Вот она, эпоха! Кто ее объяснит? Эсхил нужен, или Шекспир, не меньше.

 Светлана Ставцева

Светлана Ставцева

— Вы участвовали в работе над спектаклями?
— В этом замечательном театре, который многие называли «Сибирской Таганкой», было несколько спектаклей, в создании которых я принимал участие. Мне поручали сочинять какие-то сцены, интермедии, если они были нужны режиссеру.
«Ревизор». Постановка Штокбанта. Не слабый номер. Дело в том, что актер наш, игравший городничего — копия Хрущева. В гриме не отличишь, «один в один». И этот городничий — только что снятый с должности Хрущев — приводил в восторг обком партии Красноярска. Они ненавидели Хрущева и приглашали на этот спектакль все партийные группы, которые приезжали к ним в гости. Городничий снимал ботинок, как и наш генсек на Генеральной ассамблее ООН, и это вызывало большой восторг зрительного зала. В общем, спектакль изумительный. И я к нему написал «предисловие» от имени Гоголя. То есть актер, загримированный под Гоголя, выходил, говорил: «Уважаемая публика…», и далее — что-то такое, скомпонованное из гоголевских писем. Когда я предложил эту компиляцию Штокбанту как начало спектакля, он сказал: «Это лучше, чем я о вас думал, Юра. Лучше. Да, это возьмем».
А играл Гоголя, к слову, Станислав Илюхин, в будущем режиссер-постановщик «Фламандкой легенды»…

Лариса Малеванная

Лариса Малеванная

— Как причудливы перипетии судьбы!
 — Это я пригласил его ставить «Легенду…». Тогда было важно, кто чей сторонник. Нередко там, в рукопашных сражениях моих с композитором и поэтом получался стабильный результат в мою пользу (худрук «Поющих гитар», режиссер и я против Кима и Гринблата — трое против двух). То ли победа, то ли позор. В искусстве ничего голосованием не решить.

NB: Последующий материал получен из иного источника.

(* ===== verification/Admission.v ===== *)
(** * Typed admission (src/src/admission.rs)

    One visitor per message type: it charges the fields of its struct in tag
    order against the [Budget], which stops the walk at the first limit it
    passes. *)
From S2P Require Import Prelude Utf8 Cbor Protocol Budget.
Import Budget.

Section visitors.
Context {L : Layout}.

(** [for item in list]: the walk stops at the first refusal. *)
Fixpoint for_each {A} (f : A -> Budget.t -> result Budget.t CodecError.t) (l : list A) (b : Budget.t)
    : result Budget.t CodecError.t :=
  match l with
  | [] => Ok b
  | x :: l' => try b := f x b in for_each f l' b
  end.

Definition visit_nativefacts (value : NativeFacts.t) (depth : Z) (b : Budget.t) : result Budget.t CodecError.t :=
  try b := container 5 depth b in
  try b := key 1 b in
  try b := integer (NativeSource.wire value.(NativeFacts.source)) (depth + 1) b in
  try b := key 2 b in
  try b := integer (NativeScheme.wire value.(NativeFacts.scheme)) (depth + 1) b in
  try b := key 3 b in
  try b := integer (NativeObservation.wire value.(NativeFacts.observation)) (depth + 1) b in
  try b := key 4 b in
  try b := match value.(NativeFacts.mechanism) with
    | Some item => integer (NativeMechanism.wire item) (depth + 1) b
    | None => scalar (depth + 1) b
    end in
  try b := key 5 b in
  try b := scalar (depth + 1) b in
  Ok b.
(* ===== verification/Codec.v ===== *)
(** * The bounded codec (src/src/codec.rs, src/src/codec/preflight.rs)

    [Preflight] scans encoded bytes for lengths, nesting, entry counts and an
    allocation charge before the allocating decoder runs.  [Codec] composes it
    with the typed admission, the structural validation and the CBOR coder. *)
From S2P Require Import Prelude Utf8 Cbor Protocol Budget Admission Policy Validate.

(** src/src/binding.rs: the limits the unnegotiated entry points apply. *)
Definition default_limits : Limits.t := {|
  Limits.encoded_frame := 131072;
  Limits.data_payload := 65536;
  Limits.metadata_bytes := 16384;
  Limits.nesting := 16;
  Limits.collection_entries := 256;
  Limits.decode_allocation := 524288;
  Limits.queued_bytes := 4194304;
  Limits.queued_frames := 64;
  Limits.receive_window := 1048576;
  Limits.control_reserve_bytes := 65536;
  Limits.control_reserve_frames := 8;
|}.

Module Preflight.
(** The scan's mutable part; [input] and [limits] never change. *)
Record Scan := mk {
  at_ : Z;
  entries : Z;
  allocation : Z;
  bootstrap : bool;
}.
#[global] Instance eta_scan : Eta Scan :=
  fun r => mk (r.(at_)) (r.(entries)) (r.(allocation)) (r.(bootstrap)).

Section scan.
Context {L : Layout}.
Variable input : list byte.
Variable limits : Limits.t.

Definition take (count : Z) (s : Scan) : result (list byte * Scan) CodecError.t :=
  try end_ := ok_or (checked_add_u64 s.(at_) count) CodecError.Bounds in
  if end_ <=? len input
  then Ok (firstn (Z.to_nat count) (skipn (Z.to_nat s.(at_)) input), s <| at_ := end_ |>)
  else Err CodecError.Malformed.

Definition head (s : Scan) : result ((Z * Z) * Scan) CodecError.t :=
  try (first, s) := take 1 s in
  let byte := be_value first in
  let info := Z.land byte 31 in
  try (value, s) :=
    if info <=? 23 then Ok (info, s)
    else
      let argument (count : Z) := try (b, s) := take count s in Ok (be_value b, s) in
      if info =? 24 then argument 1
      else if info =? 25 then argument 2
      else if info =? 26 then argument 4
      else if info =? 27 then argument 8
      else Err CodecError.Malformed in
  Ok ((Z.shiftr byte 5, value), s).

Definition charge (bytes : Z) (s : Scan) : result Scan CodecError.t :=
  try a := ok_or (checked_add_u64 s.(allocation) bytes) CodecError.Bounds in
  let s := s <| allocation := a |> in
  if as_usize limits.(Limits.decode_allocation) <? s.(allocation) then Err CodecError.Bounds else Ok s.

(** [for _ in 0..count] *)
Fixpoint repeat (count : nat) (body : Scan -> result Scan CodecError.t) (s : Scan)
    : result Scan CodecError.t :=
  match count with
  | O => Ok s
  | S n => try s := body s in repeat n body s
  end.

(** [fuel] is more than the nesting the limits leave: the test on [depth]
    always comes first. *)
Fixpoint item (fuel : nat) (depth parent : Z) (data_payload : bool) (s : Scan)
    : result Scan CodecError.t :=
  match fuel with
  | O => Err CodecError.Bounds
  | S fuel =>
      if as_usize limits.(Limits.nesting) <? depth then Err CodecError.Bounds
      else
        let s := s <| entries := usize_add s.(entries) 1 |> in
        if as_usize limits.(Limits.collection_entries) <? s.(entries) then Err CodecError.Bounds
        else
          try s := charge (4 * size_of_cbor + 32) s in
          try ((major, argument), s) := head s in
          let s :=
            if (depth =? 1) && (parent =? 3) && (major =? 0) && (argument =? 0)
            then s <| bootstrap := true |> else s in
          if (major =? 0) || (major =? 1) || (major =? 7) then Ok s
          else if (major =? 2) || (major =? 3) then
            let max :=
              if (major =? 2) && data_payload then as_usize limits.(Limits.data_payload)
              else as_usize limits.(Limits.metadata_bytes) in
            if max <? argument then Err CodecError.Bounds
            else
              try quad := ok_or (checked_mul_u64 argument 4) CodecError.Bounds in
              try s := charge quad s in
              try (_, s) := take argument s in
              Ok s
          else if (major =? 4) || (major =? 5) then
            if saturating_sub_u64 (as_usize limits.(Limits.collection_entries)) s.(entries) <? argument
            then Err CodecError.Bounds
            else
              repeat (Z.to_nat argument) (fun s =>
                if major =? 5 then
                  try ((key_major, key), s) := head s in
                  if negb (key_major =? 0) then Err CodecError.Malformed
                  else
                    try s := charge 32 s in
                    item fuel (depth + 1) key ((depth =? 1) && (parent =? 16) && (key =? 2)) s
                else item fuel (depth + 1) 0 false s) s
          else Err CodecError.Malformed
  end.

Definition check : result unit CodecError.t :=
  if as_usize limits.(Limits.encoded_frame) <? len input then Err CodecError.FrameTooLarge
  else
    let scan := mk 0 0 (len input) false in
    try scan := item (Z.to_nat (as_usize limits.(Limits.nesting)) + 2) 0 0 false scan in
    if scan.(bootstrap)
       && ((MAX_BOOTSTRAP <? len input) || (MAX_BOOTSTRAP_ALLOCATION <? scan.(allocation)))
    then Err CodecError.Bounds
    else if negb (scan.(at_) =? len input) then Err CodecError.Malformed
    else Ok tt.
End scan.
End Preflight.

Module Codec.
Section codec.
Context {L : Layout}.

Definition admit_limited (message : Envelope.t) (limits : Limits.t) : result unit CodecError.t :=
  try _ := Validate.limits limits in
  try _ := Validate.envelope message in
  Admission.envelope message limits.

Definition admit_message (message : Envelope.t) : result unit CodecError.t :=
  admit_limited message default_limits.

Definition allocation_charge (message : Envelope.t) (limits : Limits.t) : result Z CodecError.t :=
  try _ := Validate.limits limits in
  try _ := Validate.envelope message in
  Admission.allocation_charge message limits.

Definition check_bootstrap (message : Envelope.t) (length : Z) : result unit CodecError.t :=
  if (message.(Envelope.stream_id) =? 0) && (MAX_BOOTSTRAP <? length)
  then Err CodecError.FrameTooLarge
  else Ok tt.

Definition encode (message : Envelope.t) : result (list byte) CodecError.t :=
  try _ := admit_message message in
  let bytes := Cbor.encode (Envelope.to_cbor message) in
  try _ := Preflight.check bytes default_limits in
  try _ := check_bootstrap message (len bytes) in
  Ok bytes.

Definition decode_limited (bytes : list byte) (limits : Limits.t) : result Envelope.t CodecError.t :=
  try _ := Validate.limits limits in
  try _ := Preflight.check bytes limits in
  try tree := map_err (fun _ => CodecError.Malformed) (try_decode bytes) in
  try message := map_err (fun _ => CodecError.Malformed) (Envelope.from_cbor tree) in
  try _ := Validate.envelope message in
  try _ := check_bootstrap message (len bytes) in
  Ok message.

Definition decode (bytes : list byte) : result Envelope.t CodecError.t :=
  decode_limited bytes default_limits.

Definition encode_limited (message : Envelope.t) (limits : Limits.t) : result (list byte) CodecError.t :=
  try _ := Validate.limits limits in
  try _ := admit_limited message limits in
  try bytes := encode message in
  try _ := Preflight.check bytes limits in
  Ok bytes.
End codec.
End Codec.
(* ===== verification/BindingFacts.v ===== *)
(** * Properties of capability binding *)
From S2P Require Import Prelude Utf8 Cbor CborFacts Protocol ProtocolFacts Budget Admission Policy Validate Codec CodecFacts Binding.

(** ** Guards *)

Lemma refuse_Ok {E} (g : bool) (e : E) : refuse g e = Ok tt <-> g = false.
Proof. by destruct g. Qed.

Lemma elem_of_keep {A} (p : A -> bool) (l : list A) x : x ∈ keep p l <-> p x = true /\ x ∈ l.
Proof. unfold keep. by rewrite (list_elem_of_filter (fun x => p x = true)). Qed.

Lemma max_of_Some l x : max_of l = Some x -> x ∈ l /\ forall y, y ∈ l -> y <= x.
Proof.
  revert x. induction l as [|z l IH]; intros x H; [done|]. cbn in H. injection H as <-.
  destruct (max_of l) as [y|] eqn:Hm.
  - destruct (IH y eq_refl) as [Hin Hle]. split.
    + destruct (Z.max_spec z y) as [[_ ->]|[_ ->]]; [by right | left].
    + intros w Hw. apply elem_of_cons in Hw as [->|Hw]; [lia|]. specialize (Hle w Hw). lia.
  - destruct l; [|done]. split; [left|]. intros w Hw. apply list_elem_of_singleton in Hw. lia.
Qed.

(** ** Limits *)

Lemma no_greater_spec a b : no_greater a b = true <->
  a.(Limits.encoded_frame) <= b.(Limits.encoded_frame)
  /\ a.(Limits.data_payload) <= b.(Limits.data_payload)
  /\ a.(Limits.metadata_bytes) <= b.(Limits.metadata_bytes)
  /\ a.(Limits.nesting) <= b.(Limits.nesting)
  /\ a.(Limits.collection_entries) <= b.(Limits.collection_entries)
  /\ a.(Limits.decode_allocation) <= b.(Limits.decode_allocation)
  /\ a.(Limits.queued_bytes) <= b.(Limits.queued_bytes)
  /\ a.(Limits.queued_frames) <= b.(Limits.queued_frames)
  /\ a.(Limits.receive_window) <= b.(Limits.receive_window)
  /\ a.(Limits.control_reserve_bytes) <= b.(Limits.control_reserve_bytes)
  /\ a.(Limits.control_reserve_frames) <= b.(Limits.control_reserve_frames).
Proof. unfold no_greater. cbn [forallb fst snd]. rewrite !andb_true_iff, !Z.leb_le. tauto. Qed.

Lemma minimum_no_greater a b : no_greater (minimum a b) a = true /\ no_greater (minimum a b) b = true.
Proof. rewrite !no_greater_spec. cbn. split_and!; lia. Qed.

(** The meet of two valid limits is valid: a reserve that fits both queues fits the smaller one. *)
Lemma minimum_valid a b : Validate.limits a = Ok tt -> Validate.limits b = Ok tt ->
  Validate.limits (minimum a b) = Ok tt.
Proof. intros Ha Hb. apply limits_spec in Ha, Hb. destruct_and!. apply limits_intro; cbn [Limits.encoded_frame Limits.data_payload minimum Limits.metadata_bytes Limits.nesting Limits.collection_entries Limits.decode_allocation Limits.queued_bytes Limits.queued_frames Limits.receive_window Limits.control_reserve_bytes Limits.control_reserve_frames]; lia. Qed.

(** ** Capabilities *)

Section facts.
Context {L : Layout}.
Variable unstable_sequenced : bool.


Lemma select_elem cfg bind version s p : let '(schemes, policies) := select cfg bind version in
  (s ∈ schemes -> s ∈ cfg.(EndpointConfig.schemes) /\ s ∈ bind.(Bind.schemes)
     /\ exists q, q ∈ policies /\ supports s q = true)
  /\ (p ∈ policies -> p ∈ cfg.(EndpointConfig.policies) /\ p ∈ bind.(Bind.policies)
     /\ (version = 1 -> native p = false) /\ exists t, t ∈ schemes /\ supports t p = true)
  /\ (s ∈ cfg.(EndpointConfig.schemes) -> s ∈ bind.(Bind.schemes) ->
      p ∈ cfg.(EndpointConfig.policies) -> p ∈ bind.(Bind.policies) ->
      supports s p = true -> (version = 1 -> native p = false) -> s ∈ schemes /\ p ∈ policies).
Proof.
  unfold select. set (ss := keep _ cfg.(EndpointConfig.schemes)). set (ps := keep _ cfg.(EndpointConfig.policies)).
  set (ps1 := if version =? 1 then _ else ps). set (ss1 := keep _ ss).
  assert (Hps : forall q, q ∈ ps1 <-> q ∈ cfg.(EndpointConfig.policies) /\ q ∈ bind.(Bind.policies)
    /\ (version = 1 -> native q = false)).
  { intros q. unfold ps1. destruct (Z.eqb_spec version 1); rewrite ?elem_of_keep; unfold ps;
      rewrite elem_of_keep, contains_spec, ?negb_true_iff; tauto. }
  assert (Hss : forall t, t ∈ ss1 <-> t ∈ cfg.(EndpointConfig.schemes) /\ t ∈ bind.(Bind.schemes)
    /\ exists q, q ∈ ps1 /\ supports t q = true).
  { intros t. unfold ss1, ss. rewrite !elem_of_keep, contains_spec, existsb_elem. tauto. }
  assert (Hpf : forall q, q ∈ keep (fun p => existsb (fun s => supports s p) ss1) ps1
    <-> q ∈ ps1 /\ exists t, t ∈ ss1 /\ supports t q = true).
  { intros q. rewrite elem_of_keep, existsb_elem. tauto. }
  split_and!.
  - intros Hs. pose proof Hs as Hs'. apply Hss in Hs as (H1 & H2 & q & Hq & Hsq). split_and!; [done|done|].
    exists q. rewrite Hpf. eauto.
  - rewrite Hpf, Hps. tauto.
  - intros H1 H2 H3 H4 H5 H6. rewrite Hpf.
    assert (p ∈ ps1) by (by apply Hps). assert (s ∈ ss1) by (apply Hss; eauto). eauto.
Qed.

— Давайте вернемся к вашей работе в Красноярске.
— После «Ревизора» был «Слуга двух господ» Опоркова. Он сопровождался любимыми зрительным залом популярными песенками, советскими по преимуществу, и пользовался огромным успехом. Я там написал нечто вроде интермедий, как будто бы спектакль ведет сам Гольдони. Из-за этих интермедий меня вызвали в обком партии и сделали легкое замечание: «Вы же вводите в заблуждение молодую аудиторию! Вы же ТЮЗ! Что за своенравие — ведь подумают, что Гольдони жив!» Мы это замечание тихо проигнорировали. Интермедии на сцене звучали.

 — Влияли ли вы на репертуарную политику?
 — Влиял?.. Нет, это слишком. Выбором пьес занимались Штокбант, Опорков. Но я как бы искал материал. И все, что я нашел, это замечательная детская пьеса А. Хмелика «Пузырьки». Она была поставлена. И там, к слову, чудесно играл С. Илюхин.
А в 1965 году мы поехали с гастролями в Ленинград. Играли в ДК Первой пятилетки, которого сейчас нет, на его месте новая сцена Мариинского театра. И была пьеса «Про нас», авторы — я и Штокбант. Ну, в общем-то, это даже не пьеса, а такой «эпизодарий» — набор эпизодов, где среди прочего были инсценированы вышедшие в 1962 году неизданные до этого письма Ленина. В спектакле на сцене Ленин с какими-то собеседниками произносил только то, что было написано им в письмах. И если их читать или слушать (тогда, а может быть, и сейчас), то Ленин казался абсолютным антисоветчиком, полным! Не зря эти письма раньше не печатали.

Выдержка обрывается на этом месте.